Periodo di bilanci anche per il social network dell’anno alias Twitter. Per celebrare al meglio questo 2012 che ormai se ne va, lo staff di Twitter ha  realizzato un sito nel quale sfogliare categoria-per-categoria il meglio di questi ultimi dodici mesi. Nel sito 2012.twitter.com scopriamo quali sono le nazioni più twittate (l’Italia è al nono posto fra le più citate dell’anno), i titoli cinematografici più commentati (nessun titolo italiano nella top 10), gli sport più discussi (l’unica che ci coinvolge sono le Olimpiadi, quarto posto) e soprattutto quali sono stati i termini hi-tech più twittati del 2012. Le altre categorie sono consultabili in italiano a questo link.
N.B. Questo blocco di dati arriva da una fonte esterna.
(** * HMM basics: the sentence generator of the tutorial notebook

    A shallow embedding of [HMM basics.ipynb]: the parameter tables
    ([initial], [transition], [emission]), the label dictionaries, and the
    function [generate], which samples a sequence of latent states and the
    words they emit until the state [<EOS>] is drawn.

    [np.random.choice] is the only source of randomness.  It is taken as a
    parameter: a function over an explicit generator state that either
    returns an index or refuses its arguments.  Probabilities are
    rationals. *)

From Stdlib Require Import String List Arith Bool ZArith QArith Qabs Lia.
From Stdlib Require Import Floats Uint63.
Import ListNotations.

Close Scope Q_scope.
Close Scope float_scope.
Close Scope uint63_scope.
Open Scope string_scope.
Open Scope nat_scope.
Open Scope list_scope.

(** ** Exceptions, outcomes and the state-and-exception monad *)

(** The subscripted object of a failed lookup. *)
Inductive array_name : Type :=
| Transition      (* transition[h] *)
| Emission        (* emission[h] *)
| EmissionShape.  (* emission.shape[1] *)

Inductive exn : Type :=
| IndexError (a : array_name) (i : nat)
| ValueError.     (* raised by the sampler *)

(** A call returns, raises, or is still looping when the fuel is spent. *)
Inductive outcome (A : Type) : Type :=
| Ok (a : A)
| Raise (e : exn)
| Diverge.
(** The value of [containers = { StorageBacket<Ts>()... }] for an object
    placed at address [a], for a pack the class can be instantiated
    with (see [default_constructor]): element [i] holds the empty
    storage of the [i]-th type of the pack, at address [a + i]. *)
Definition new (a : nat) : HS :=
  mk (imap (fun i T => holding T (Storage.new (a + i))) Ts).

(** [Get<ObjT>() const&]: [idx] is [TypeIndexer::index_of<ObjT>], a
    constant expression; [std::get<StorageBacket<ObjT>>(containers[idx])],
    a [std::bad_variant_access] being replaced by a
    [std::runtime_error]. *)
Definition Get (ObjT : Ty) (hs : HS) : outcome (Storage.Storage (obj ObjT)) :=
  match TypeMapping.index_of Ts ObjT with
  | None => IllFormed
  | Some idx =>
      match containers hs !! idx with
      | None => Undefined
      | Some c => rethrow_bad_variant_access not_stored (get ObjT c)
      end
  end.

(** [Get<ObjT>()&] returns a reference into [containers]: what a caller
    does to the storage it names happens in place. *)
Definition set (ObjT : Ty) (s : Storage.Storage (obj ObjT)) (hs : HS) : HS :=
  match TypeMapping.index_of Ts ObjT with
  | None => hs
  | Some idx => mk (<[idx := holding ObjT s]> (containers hs))
  end.

(** [emplace<ObjT>(args...)]: [Get<ObjT>().emplace(args...)]; [val] is
    the object the arguments construct. *)
Definition emplace (ObjT : Ty) (val : obj ObjT) (hs : HS)
  : outcome (HS * ObjPtr ObjT) :=
  s ← Get ObjT hs;
  let '(s', p) := Storage.emplace val s in
  Returns (set ObjT s' hs, p).
(* ===== verification/_CoqProject ===== *)
-Q . S2P
Prelude.v
Bytes.v
HevList.v
HevRBTree.v
RBRep.v
RBInsert.v
RBErase.v
RBTree.v
MappedDNS.v
LRU.v
DNSCache.v
DNSHandle.v
RingBuffer.v
Auth.v
AuthMap.v
TaskIO.v
TaskIOSpec.v
Socks5.v
Socks5Spec.v
LwipAddr.v
SocketSpec.v
Splice.v
SpliceSpec.v
VectorSpec.v
UDP.v
UDPSpec.v
Client.v
UDPRelay.v
ClientSpec.v
Handshake.v
TunnelSync.v
Service.v
ServiceSafe.v
ServiceStop.v
SessionSet.v
SessionTCP.v
SessionTCPSpec.v
Session.v
SessionUDP.v
SessionUDPSpec.v
CLib.v
Config.v
ConfigSpec.v
Flows.v
FlowsOwn.v
FlowsSpec.v
FlowsReach.v
TunIO.v
TunIOSpec.v
Device.v
Setup.v
SetupSpec.v
SetupRun.v
SetupOk.v
Server.v
ServerSpec.v
Interop.v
Twitter – TOP 10 tecnologia nel 2012

Al primo posto troviamo l’AT&T (American Telephone and Telegraph Incorporated), la più importante compagnia telefonica americana. A seguire la classifica si lancia un po’ di più su temi internazionali citando molti social network ma soprattutto gadget tecnologici molto apprezzati in ogni parte del globo. Da sottolineanre come Kindle sia più chiacchierato dell’iPad a cui è stato dedicato un grossissimo evento  solo per il suo approdo sul mercato.
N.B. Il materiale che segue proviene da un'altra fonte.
(* ===== verification/RBInsert.v ===== *)
(** * RBInsert: correctness of insertion into the red-black tree *)
From S2P Require Import Prelude HevRBTree RBRep.

(** The colour flip of case 1: the violation moves up to [g]. *)
Lemma insert_flip d d2 again k l a r p s g ul ua ur rt m n xs :
  let k2 := Frame d Red p s :: Frame d2 Black g (T Red ul ua ur) :: k in
  zrep rt m k2 (T Red l a r) → rb n (T Red l a r) → rbk n k2 →
  xs = inorder (plug k2 (T Red l a r)) →
  (∀ rt' m' t, zrep rt' m' k (T Red (fst t) g (snd t)) → rb (S n) (T Red (fst t) g (snd t)) →
     rbk (S n) k → rebalanced m' (inorder (plug k (T Red (fst t) g (snd t))))
       (again g (top k) (RBMem rt' m'))) →
  rebalanced m xs
   (match d2 with
    | L => insert_color_left again a p g ua (RBMem rt m)
    | R => insert_color_right again a p g (RBMem rt m)
    end).
Proof.
  intros k2 Hz Hb Hk -> IH.
  pose proof (zrep_good _ _ _ _ Hz) as Hgood.
  destruct Hz as ((Hp & Hs & Hlg & Hu & Hkr) & (Ha & Hl & Hr) & Hg).
  assert (aligned (top k)) as Htk by (eapply good_top; [exact Hg|]; set_solver).
  assert (g ≠ 0 ∧ aligned g) as [Hg0 Hgal] by (eapply good_nz; [exact Hg|]; clear; set_solver).
  assert (ua ≠ 0 ∧ aligned ua) as [Hu0 Hual] by (eapply good_nz; [exact Hg|]; clear; set_solver).
  pose proof (proj1 Hg) as Hnd. cbn in Hnd. nodup_sat.
  cbn in Hu. destruct Hu as (Hua & Hul & Hur). cbn [addr top frame_node] in *.
  inversion Hk as [| |? ? ? ? ? Hbs Hts Hkc Hbk]; subst.
  inversion Hbk as [|? ? ? ? ? Hbu Hbk'|]; subst. inversion Hbu; subst.
  set (t' := match d2 with
    | L => (node_on d Black (T Red l a r) p s, T Black ul ua ur)
    | R => (T Black ul ua ur, node_on d Black (T Red l a r) p s) end).
  unfold insert_color_left, insert_color_right, and_is_red, HEV_RBTREE_BLACK, HEV_RBTREE_RED.
  change 1 with (colZ Black). change 0 with (colZ Red).
  destruct d, d2; cbn [frame_node] in *; try eb ev_left; cbn [left N];
    (rewrite truthy_ne by done; eb ev_is_red; case_bool_decide; [|done];
     eb ev_set_pcol; eb ev_set_pcol; eb ev_parent; eb ev_set_pcol;
     eapply rebalanced_mono; [apply (IH _ _ t')|outside|domt|unfold t', k2; inord]).
  all: unfold t'; cbn [fst snd node_on].
  all: try solve [repeat first [assumption | reflexivity | constructor]].
  all: try done.
  all: eapply zrep_intro; [rsolve|rsolve|reflexivity|].
  all: eapply good_eq; [exact Hgood|unfold k2; inord].
Qed.


(** Case 3: the rotation at [g], whose child [p] has the outer child [t]. *)
Lemma insert_case3 d k t p s g u x pp rt m n xs :
  m !! p = Some (frame_node d pp Red (addr t) (addr s)) → rep m p t → rep m p s →
  m !! g = Some (frame_node d (top k) Black x (addr u)) → rep m g u → repk rt m k g →
  xs = inorder (plug k (node_on d Black (node_on d Red t p s) g u)) → good_addrs xs →
  rb n t → rb n s → tcol s = Black → rb n u → tcol u = Black → rbk (S n) k →
  rebalanced m xs
    (match d with
     | L => set_left g (addr s);; set_right p g;;
            when (truthy (addr s)) (hev_rbtree_node_set_parent_color (addr s) g (colZ Black));;
            hev_rbtree_rotate_set_parents g p (colZ Red)
     | R => set_right g (addr s);; set_left p g;;
            when (truthy (addr s)) (hev_rbtree_node_set_parent_color (addr s) g (colZ Black));;
            hev_rbtree_rotate_set_parents g p (colZ Red)
     end (RBMem rt m)).
Proof.
  intros Hp Ht Hs Hg Hu Hk -> Hgood Hbt Hbs Hcs Hbu Hcu Hbk.
  assert (good_addrs (inorder t ++ p :: inorder s ++ g :: inorder u ++ kaddrs k)) as Hgd.
  { eapply good_perm, Hgood. rewrite kaddrs_perm. destruct d; cbn; rewrite <- ?app_assoc; cbn; solve_Permutation. }
  assert (aligned (top k)) as Htk by (eapply good_top; [exact Hgd|]; set_solver).
  assert (g ≠ 0 ∧ aligned g) as [Hg0 Hgal] by (eapply good_nz; [exact Hgd|]; set_solver).
  pose proof (proj1 Hgd) as Hnd. nodup_sat.
  assert (good_addrs (inorder s)) as Hgs by (eapply good_incl; [exact Hgd|done|clear; set_solver]).
  assert (good_addrs (kaddrs k)) as Hgk by (eapply good_incl; [exact Hgd|done|clear; set_solver]).
  destruct d; cbn [frame_node] in *;
    (first [eb ev_set_left; eb ev_set_right | eb ev_set_right; eb ev_set_left];
     with_mem ltac:(fun rt m => edestruct (ev_when_pcol rt m p g s) as (m1 & He & Hs1 & Hf1 & Hd1));
       [rsolve|done|done|ebr He];
     edestruct (ev_rotate_set_parents rt m1 k g p Red) as (rt2 & m2 & -> & Hk2 & Hf2 & Hd2);
       [lkp|lkp|ne|ne|ne|done|rsolve|done|]).
  - apply (rebalanced_zrep _ _ _ _ k (T Black t p (T Red s g u)) (S n)); try done; [| |inord| |].
    + eapply zrep_intro; [rsolve|rsolve|reflexivity|eapply good_eq; [exact Hgood|inord]].
    + eauto.
    + outside.
    + domt.
  - apply (rebalanced_zrep _ _ _ _ k (T Black (T Red u g s) p t) (S n)); try done; [| |inord| |].
    + eapply zrep_intro; [rsolve|rsolve|reflexivity|eapply good_eq; [exact Hgood|inord]].
    + eauto.
    + outside.
    + domt.
Qed.

Lemma insert_rotate d d2 again k l a r p s g u rt m n xs :
  let k2 := Frame d Red p s :: Frame d2 Black g u :: k in
  zrep rt m k2 (T Red l a r) → rb n (T Red l a r) → rbk n k2 → tcol u = Black →
  xs = inorder (plug k2 (T Red l a r)) →
  rebalanced m xs
   (match d2 with
    | L => insert_color_left again a p g (addr u) (RBMem rt m)
    | R => insert_color_right again a p g (RBMem rt m)
    end).
Proof.
  intros k2 Hz Hb Hk Hcu Hxs.
  pose proof (zrep_good _ _ _ _ Hz) as Hgood. rewrite <- Hxs in Hgood.
  destruct Hz as ((Hp & Hs & Hlg & Hu & Hkr) & (Ha & Hl & Hr) & Hg).
  assert (g ≠ 0 ∧ aligned g) as [Hg0 Hgal] by (eapply good_nz; [exact Hg|]; clear; set_solver).
  assert (a ≠ 0) as Ha0 by (eapply good_nz; [exact Hg|]; clear; set_solver).
  assert (u ≠ E → addr u ≠ 0) as Hu0 by (apply (addr_nz _ _ Hg); clear; set_solver).
  cbn [addr top frame_node] in *.
  inversion Hb as [|? ? ? ? Hbl Hbr Hcl Hcr|]; subst n0 l0 a0 r0.
  inversion Hk as [| |? ? ? ? ? Hbs Hts Hkc Hbk]; subst.
  inversion Hbk as [|? ? ? ? ? Hbu Hbk'|]; subst.
  pose proof (proj1 Hg) as Hnd. cbn in Hnd. nodup_sat.
  assert (a =? addr s = false) as Has.
  { apply Z.eqb_neq. destruct (addr_in s) as [->|]; [done|ne]. }
  unfold insert_color_left, insert_color_right, HEV_RBTREE_BLACK, HEV_RBTREE_RED.
  change 1 with (colZ Black). change 0 with (colZ Red).
  destruct d, d2; cbn [frame_node] in *; try eb ev_left; cbn [left N];
    (erewrite bind_val; [|eapply ev_and_is_red; [eassumption|done|done]]);
    rewrite Hcu, bool_decide_eq_false_2 by done; cbv beta iota;
    first [eb ev_right | eb ev_left]; cbn [left right N];
    rewrite ?Z.eqb_refl, ?Has, ?bind_ret, ?bind_assoc.
  - eapply (insert_case3 L k (T Red l a r) p s g u); try done; eauto.
  - eb ev_right. cbn [right N]. rewrite !bind_assoc. eb ev_set_left. rewrite bind_assoc. eb ev_set_right.
    rewrite bind_assoc.
    with_mem ltac:(fun rt m => edestruct (ev_when_pcol rt m a p r) as (m1 & He & Hr1 & Hf1 & Hd1));
       [rsolve|eapply good_incl; [exact Hg|done|clear; set_solver]|done|ebr He].
    rewrite bind_assoc. eb ev_set_pcol. rewrite bind_assoc. eb ev_left. cbn [left N]. rewrite bind_ret.
    eapply rebalanced_mono; [eapply (insert_case3 R k (T Red r p s) a l g u); try done|..].
    all: first [lkp|rsolve; fail|outside|domt|subst k2; inord|eauto; fail|idtac].
    eapply good_eq; [exact Hgood|subst k2; inord].
  - eb ev_left. cbn [left N]. rewrite !bind_assoc. eb ev_set_right. rewrite bind_assoc. eb ev_set_left.
    rewrite bind_assoc.
    with_mem ltac:(fun rt m => edestruct (ev_when_pcol rt m a p l) as (m1 & He & Hr1 & Hf1 & Hd1));
       [rsolve|eapply good_incl; [exact Hg|done|clear; set_solver]|done|ebr He].
    rewrite bind_assoc. eb ev_set_pcol. rewrite bind_assoc. eb ev_right. cbn [right N]. rewrite bind_ret.
    eapply rebalanced_mono; [eapply (insert_case3 L k (T Red s p l) a r g u); try done|..].
    all: first [lkp|rsolve; fail|outside|domt|subst k2; inord|eauto; fail|idtac].
    eapply good_eq; [exact Hgood|subst k2; inord].
  - eapply (insert_case3 R k (T Red l a r) p s g u); try done; eauto.
Qed.

Lemma insert_color_loop_spec fuel k l a r rt m n :
  zrep rt m k (T Red l a r) → rb n (T Red l a r) → rbk n k → (length k < 2 * fuel)%nat →
  rebalanced m (inorder (plug k (T Red l a r))) (insert_color_loop fuel a (top k) (RBMem rt m)).
Proof.
  revert k l a r rt m n. induction fuel as [|fuel IH]; intros k l a r rt m n Hz Hb Hk Hf; [lia|].
  pose proof (zrep_good _ _ _ _ Hz) as Hgood. pose proof Hz as (Hrk & (Ha & Hl & Hr) & Hg).
  unfold insert_color_loop; fold insert_color_loop.
  unfold HEV_RBTREE_BLACK. change 1 with (colZ Black).
  destruct k as [|[d c p s] k]; cbn [top].
  - cbn [truthy negb Z.eqb]. change (truthy 0) with false. cbn [negb].
    pose proof (proj1 Hg) as Hnd. cbn in Hnd. nodup_sat. cbn [repk addr] in Hrk.
    erewrite ev_set_pcol by lkp. inversion Hb; subst.
    apply (rebalanced_zrep _ _ _ _ [] (T Black l a r) (S n)); try done; [|eauto|outside|domt].
    eapply zrep_intro; [rsolve|rsolve|reflexivity|exact Hgood].
  - assert (p ≠ 0 ∧ aligned p) as [Hp0 Hpal] by (eapply good_nz; [exact Hg|]; clear; set_solver).
    rewrite truthy_ne by done. cbn [negb]. destruct Hrk as (Hp & Hs & Hrk).
    assert (aligned (top k)) as Htk by (eapply good_top; [exact Hg|]; set_solver).
    assert (hev_rbtree_node_is_black p (RBMem rt m) = Val (bool_decide (c = Black)) (RBMem rt m)) as Hib.
    { destruct d; by eapply ev_is_black. }
    ebr Hib. destruct c; cycle 1.
    { eapply rebalanced_zrep; eauto. }
    rewrite bool_decide_eq_false_2 by done.
    inversion Hk as [| |? ? ? ? ? Hbs Hts Hkc Hbk]; subst.
    destruct k as [|[d2 c2 g u] k]; [done|]. cbn in Hkc. subst c2.
    destruct Hrk as (Hlg & Hu & Hrk). cbn [top] in *.
    assert (hev_rbtree_node_red_parent p (RBMem rt m) = Val g (RBMem rt m)) as Hrp.
    { destruct d; by eapply ev_red_parent. }
    ebr Hrp. erewrite bind_val; [|eapply ev_right; exact Hlg].
    assert (p =? right (frame_node d2 (top k) Black p (addr u)) = match d2 with L => false | R => true end) as ->.
    { destruct d2; cbn; [|apply Z.eqb_refl]. apply Z.eqb_neq.
      pose proof (proj1 Hg) as Hnd. cbn in Hnd. nodup_sat.
      destruct (addr_in u) as [->|]; [done|ne]. }
    destruct (tcol u) eqn:Hcu.
    + destruct u as [|cu ul ua ur]; [done|]. cbn in Hcu. subst cu.
      pose proof (insert_flip d d2 (insert_color_loop fuel) k l a r p s g ul ua ur rt m n _ Hz Hb Hk eq_refl) as Hfl.
      destruct d2; cbn [negb right frame_node addr N] in *; apply Hfl; intros; (eapply IH; [done|done|done|cbn in Hf; lia]).
    + pose proof (insert_rotate d d2 (insert_color_loop fuel) k l a r p s g u rt m n _ Hz Hb Hk Hcu eq_refl) as Hfl.
      destruct d2; exact Hfl.
Qed.

(** ** Linking a node and restoring the invariant *)

(** The pointer a search for a place has followed: the hole of the context. *)
Definition hole (k : ctx) : link :=
  match k with
  | [] => LinkRoot
  | Frame L _ p _ :: _ => LinkLeft p
  | Frame R _ p _ :: _ => LinkRight p
  end.

Lemma ev_link rt m k a :
  zrep rt m k E → is_Some (m !! a) → a ∉ kaddrs k → a ≠ 0 → aligned a →
  ∃ rt' m', hev_rbtree_node_link a (top k) (hole k) (RBMem rt m) = Val tt (RBMem rt' m') ∧
    zrep rt' m' k (T Red E a E) ∧ (∀ x, x ∉ a :: kaddrs k → m' !! x = m !! x) ∧ dom m' = dom m.
Proof.
  intros Hz [[pc r l] Ha] Hak Ha0 Hal. destruct Hz as (Hk & _ & Hg). cbn in Hg.
  assert (good_addrs (inorder (T Red E a E) ++ kaddrs k)) as Hg'.
  { destruct Hg. split; cbn; [by apply NoDup_cons|by apply Forall_cons]. }
  unfold hev_rbtree_node_link.
  assert (set_pc a (top k) (RBMem rt m) = Val tt (RBMem rt (<[a := N (top k) Red r l]> m))) as He.
  { unfold set_pc. erewrite bind_val by (unfold get_node; cbn [nodes]; by rewrite Ha).
    unfold N. cbn [colZ]. by rewrite Z.lor_0_r. }
  ebr He. eb ev_set_right. eb ev_set_left.
  destruct k as [|[d c p s] k]; cbn [hole assign].
  - eexists _, _. split; [reflexivity|]. cbn [nodes].
    split; [|split; [outside|domt]].
    split_and!; [rsolve|rsolve|done].
  - cbn in Hak. destruct Hk as (Hp & Hs & Hk). pose proof (proj1 Hg') as Hnd. cbn in Hnd. nodup_sat.
    destruct d; cbn [frame_node hole assign] in *; [erewrite ev_set_left by lkp|erewrite ev_set_right by lkp];
      (eexists _, _; split; [reflexivity|]; cbn [nodes]; split; [|split; [outside|domt]];
       split_and!; [rsolve|rsolve|done]).
Qed.

(** [hev_rbtree_node_link] at the hole of a red-black tree followed by
    [hev_rbtree_insert_color] is an insertion at that place. *)
Lemma link_insert_spec rt m k a n :
  zrep rt m k E → rb n (plug k E) → tcol (plug k E) = Black →
  is_Some (m !! a) → a ∉ kaddrs k → a ≠ 0 → aligned a →
  rebalanced m (left_of k ++ a :: right_of k)
    ((hev_rbtree_node_link a (top k) (hole k);; hev_rbtree_insert_color a) (RBMem rt m)).
Proof.
  intros Hz Hb Hc Hm Hak Ha0 Hal.
  destruct (unplug_rb k E n Hb Hc) as (n' & Hn' & Hbk & _). inversion Hn'; subst n'.
  destruct (ev_link rt m k a) as (rt2 & m2 & He & Hz2 & Hf2 & Hd2); try done.
  ebr He. unfold hev_rbtree_insert_color.
  pose proof Hz2 as (_ & (Hla & _) & Hg).
  erewrite bind_val; [|by eapply ev_red_parent]. unfold fuel_of. cbn [gets nodes].
  erewrite bind_val; [|reflexivity].
  eapply rebalanced_mono; [eapply (insert_color_loop_spec _ k E a E); eauto| |done|].
  - cbn [nodes]. assert (length (a :: kaddrs k) ≤ size m2)%nat.
    { apply nodup_dom_size; [apply Hg|]. intros x Hx. eapply zrep_kaddrs_dom; [exact Hz2|]. exact Hx. }
    pose proof (kaddrs_length k). cbn in *. lia.
  - intros x Hx. rewrite kaddrs_perm in Hx. by apply Hf2.
  - by rewrite inorder_plug.
Qed.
Twitter – Barack Obama, re del 2012

Ma la domanda che tutti si chiedono è ovviamente chi ha dominato il social network del momento in questo 2012 ormai agli sgoccioli. Si è parlato tanto di star del pop come Rihanna, Lady Gaga o Katy Perry… e invece no. A vincere la corona di miglior utente Twitter del momento è il Presidente degli Stati Uniti Barack Obama. Vittoria conquistata non solo per il gigantesco numero di persone che lo segue (oltre 24 milioni) ma anche per il costante apporto che l’uomo ha con il sito dove comunica puntualmente ogni affare politico: dalle visite alla Casa Bianca alla campagna elettorale che lo ha visto vincitore per la seconda volta. Non a caso, proprio il tweet della vittoria gli ha giocato anche un guinness: con ben più di 810.000 retweet e oltre 300,000 preferiti, “Four more years” è il tweet più quotato del 2012 (e forse anche di tutta la storia di Twitter stesso).

Secondo posto per Justin Bieber che in un suo tweet salutò una sua fan scomparsa a soli sei anni a causa di un gravissimo tumore al cervello (+220.000 retweet e +100.00 preferiti). Terzo posto per TJ Lang che si scagliò contro la National Football Leage per delle regolarità riscontrate sul proprio conto: “Al diavolo la NFL… Multatemi e usate i soldi per pagare gli arbitri titolari” scrisse; post che gli è valso ben +98.000 retweet e +28000 preferiti.